JAKARTA, – Komisi Pemberantasan Korupsi (KPK) menyoroti dugaan praktik korupsi di Kabupaten Muara Enim, Sumatera Selatan, yang melibatkan pihak swasta, pejabat pemerintah daerah hingga oknum pegawai Badan Pemeriksa Keuangan (BPK). KPK menilai praktik tersebut menunjukkan pola korupsi yang berlangsung secara sistematis sejak tahap perencanaan hingga pertanggungjawaban anggaran.
Juru Bicara KPK, Budi Prasetyo, menyebut kasus yang terungkap melalui operasi tangkap tangan (OTT) tersebut memperlihatkan adanya mata rantai korupsi yang saling berkaitan.
“Korupsi sudah terjadi jauh sebelum tahap perencanaan ataupun penganggaran dilakukan. Kemudian pada ujung rantai prosesnya, korupsi kembali terjadi untuk menutup temuan penyimpangan atas pengelolaan anggaran tersebut,” ujar Budi, Sabtu (13/6/2026).
Menurut KPK, dugaan praktik suap bermula dari proyek pengadaan smart board pada Dinas Pendidikan dan Kebudayaan Kabupaten Muara Enim. Perusahaan penyedia, PT Millenium Solusi Abadi (MSA), diduga memberikan sejumlah uang kepada pejabat daerah untuk menjaga hubungan dan memuluskan peluang memperoleh proyek pemerintah.
Dalam penyelidikan KPK, tenaga pemasaran PT MSA, Cory Erin Hardi (CRH), disebut memberikan uang sebesar Rp500 juta kepada Sekretaris Dinas Pendidikan dan Kebudayaan Kabupaten Muara Enim, Abi Nurwardani (ABN).
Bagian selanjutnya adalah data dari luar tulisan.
(** * InvestorCalculator: the storage gateway, bulk loader, record operations
    and ratio engine of [investor_calculator.py], embedded in Rocq.

    Python [float] is IEEE 754 binary64 and is modelled by Rocq's primitive
    floats; [None] in a nullable [Float] column is [None] of [option float].
    A table is the list of its rows in the order an unordered query yields
    them; a session is a transaction over a working copy of the store;
    [print] appends a line to the console.  The store is SQLite: a [Float]
    column keeps no NaN and no sign on a zero.  Python's [float], the
    store's [LIKE] and [list.sort] are parameters of the program. *)

From Stdlib Require Import List String Ascii Bool ZArith Lia Arith.
From Stdlib Require Import Floats.
From Stdlib Require Import Sorting.Sorted Sorting.Permutation.
Import ListNotations.

Local Open Scope string_scope.
Local Open Scope list_scope.

(** ** Python values *)

(** The exceptions the program can meet.  [StoreError] stands for whatever
    SQLAlchemy raises when a statement, a flush or a commit fails. *)
Inductive exn : Type :=
| ZeroDivisionError
| TypeError
| ValueError
| KeyError
| StoreError.

Inductive outcome (A : Type) : Type :=
| Ok (a : A)
| Raise (e : exn).

Arguments Ok {A} a.
Arguments Raise {A} e.

(** Truth value of an optional float, as [if x] and [x and y] test it:
    [None] is false, and a float is false exactly when it compares equal to
    zero (so [-0.0] is false and a NaN is true). *)
Definition truthy (x : option float) : bool :=
  match x with
  | None => false
  | Some v => negb (v =? 0)%float
  end.

(** [a / b] on two column values: a [None] operand is a [TypeError], a
    divisor equal to zero is a [ZeroDivisionError], otherwise the IEEE
    quotient. *)
Definition truediv (a b : option float) : outcome float :=
  match a, b with
  | Some x, Some y =>
      if (y =? 0)%float then Raise ZeroDivisionError else Ok (x / y)%float
  | _, _ => Raise TypeError
  end.

(** Truth value of an optional string: [None] and the empty string are
    false. *)
Definition truthy_str (s : option string) : bool :=
  match s with
  | None => false
  | Some EmptyString => false
  | Some _ => true
  end.

(** ** The data model *)

Record Company : Type := mkCompany {
  ticker : string;
  name : option string;
  sector : option string
}.

Record Financial : Type := mkFinancial {
  fticker : string;
  ebitda : option float;
  sales : option float;
  net_profit : option float;
  market_price : option float;
  net_debt : option float;
  assets : option float;
  equity : option float;
  cash_equivalents : option float;
  liabilities : option float
}.

(** What a [Float] column holds once a value has been written to it.  SQLite
    keeps neither a NaN, which is bound as NULL, nor the sign of a zero;
    every other float, the infinities included, is kept as it is. *)
Definition float_column (v : option float) : option float :=
  match v with
  | Some x =>
      if PrimFloat.is_nan x then None
      else if (x =? 0)%float then Some 0%float
      else Some x
  | None => None
  end.

(** The row the store keeps for a [Financial] object. *)
Definition stored (f : Financial) : Financial :=
  mkFinancial (fticker f)
    (float_column (ebitda f)) (float_column (sales f))
    (float_column (net_profit f)) (float_column (market_price f))
    (float_column (net_debt f)) (float_column (assets f))
    (float_column (equity f)) (float_column (cash_equivalents f))
    (float_column (liabilities f)).

(** The persistent store: the two tables, each in row order. *)
Record Store : Type := mkStore {
  companies : list Company;
  financial : list Financial
}.

Definition empty_store : Store := mkStore [] [].

(** ** The console *)

(** One constructor per [print] call of the program; a number is kept as a
    number, its two-decimal rendering is presentation. *)
Inductive line : Type :=
| ErrorClearing (e : exn)
| Traceback (e : exn)
| CsvFilesNotFound
| DataInserted
| ErrorInserting (e : exn)
| CompanyCreated
| AnErrorOccurred (e : exn)
| CompanyNotFound
| SearchHit (idx : nat) (nm : option string)
| InvalidSelection
| InvalidInput
| NoFinancialData
| DivisionByZero
| CompanyHeader (t : string) (nm : option string)
| RatioLine (label : string) (v : option float)
| CompanyUpdated
| CompanyDeleted
| NoCompaniesFound
| InvalidMetric
| TopTenHeader (header : string)
| TopTenRow (t : string) (v : float)
| ErrorCalculating (metric : string) (e : exn).

(** ** Sessions *)

(** What an operation runs in.  [persisted] is the committed store and
    [pending] the working copy of the open session.  [poisoned] records that
    the session holds an object whose primary key is [None], which every
    later flush rejects.  [fuse] is the number of store calls that still
    succeed before the store raises ([None]: it never does). *)
Record world : Type := mkWorld {
  persisted : Store;
  pending : Store;
  poisoned : bool;
  fuse : option nat;
  stdout : list line
}.

Definition M (A : Type) : Type := world -> outcome A * world.

Definition ret {A} (a : A) : M A := fun w => (Ok a, w).

Definition bind {A B} (m : M A) (k : A -> M B) : M B :=
  fun w =>
    match m w with
    | (Ok a, w') => k a w'
    | (Raise e, w') => (Raise e, w')
    end.

Definition raise {A} (e : exn) : M A := fun w => (Raise e, w).

(** [try: body / except Exception as e: handler e]. *)
Definition try_except {A} (body : M A) (handler : exn -> M A) : M A :=
  fun w =>
    match body w with
    | (Ok a, w') => (Ok a, w')
    | (Raise e, w') => handler e w'
    end.

Definition lift {A} (r : outcome A) : M A := fun w => (r, w).

Declare Scope py_scope.
Delimit Scope py_scope with py.
Notation "x <- c1 ;; c2" := (bind c1 (fun x => c2))
  (at level 61, c1 at next level, right associativity) : py_scope.
Notation "c1 ;; c2" := (bind c1 (fun _ => c2))
  (at level 61, right associativity) : py_scope.
Local Open Scope py_scope.

Definition print (l : line) : M unit :=
  fun w => (Ok tt, mkWorld (persisted w) (pending w) (poisoned w) (fuse w)
                           (stdout w ++ [l])).

(** Every statement sent to the store passes here: it flushes the session
    first, which fails on a poisoned session, and it burns the fuse. *)
Definition db_call : M unit :=
  fun w =>
    if poisoned w then (Raise StoreError, w)
    else
      match fuse w with
      | None => (Ok tt, w)
      | Some (S n) =>
          (Ok tt, mkWorld (persisted w) (pending w) (poisoned w) (Some n)
                          (stdout w))
      | Some O =>
          (Raise StoreError,
           mkWorld (persisted w) (pending w) (poisoned w) None (stdout w))
      end.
Uang tersebut diduga diberikan sebagai bentuk “jaga hubungan baik”.
KPK menduga pemberian tersebut merupakan bagian dari praktik yang dikenal sebagai “ijon proyek”, yakni upaya mengamankan peluang memenangkan tender proyek pemerintah di masa mendatang.
“Praktik ijon proyek pengadaan barang dan jasa seperti ini mengunci agar perusahaan tersebut nantinya ditunjuk kembali sebagai pemenang tender proyek,” kata Budi.
Kasus kemudian berkembang ketika audit BPK menemukan sejumlah catatan dalam pengadaan smart board yang dinilai dapat memengaruhi hasil pemeriksaan keuangan Pemerintah Kabupaten Muara Enim.
Mengetahui adanya temuan tersebut, Bupati Muara Enim Edison diduga memerintahkan bawahannya untuk mengurus hasil audit agar tidak berdampak pada opini keuangan daerah. Dalam proses itu, muncul dugaan negosiasi dengan nilai Rp1,6 miliar untuk mengubah hasil audit BPK.
KPK menduga dana yang digunakan untuk mengurus perubahan hasil audit tersebut berasal dari uang suap yang sebelumnya diterima dari pihak swasta.
Menurut KPK, rangkaian peristiwa tersebut menunjukkan bagaimana praktik korupsi pada tahap awal pengadaan dapat memicu penyimpangan pada tahapan berikutnya, mulai dari penyusunan harga perkiraan sendiri (HPS), pelaksanaan proyek, hingga penyusunan laporan pertanggungjawaban.
“Ketika transaksional sudah masuk sejak awal, tahapan pengelolaan keuangan berikutnya berisiko melahirkan mata rantai korupsi baru guna menutupi penyimpangan sebelumnya,” jelas Budi.
Dalam perkara pengadaan smart board, KPK menetapkan empat tersangka, yakni Bupati Muara Enim Edison, Sekretaris Dinas Pendidikan dan Kebudayaan Abi Nurwardani, keponakan bupati Adi Triyadi, serta marketing PT MSA Cory Erin Hardi.
Sementara dalam perkara dugaan suap terhadap pegawai BPK, KPK menetapkan lima tersangka, yaitu Edison, Angga selaku pihak swasta, Titin Rita Lestari selaku ASN atau Pengendali Teknis BPK, Cory Erin Hardi, dan Fika selaku Direktur PT Millenium Solusi Abadi.
KPK menegaskan pengusutan kasus tersebut masih terus berkembang dan tidak menutup kemungkinan adanya pihak lain yang turut dimintai pertanggungjawaban hukum.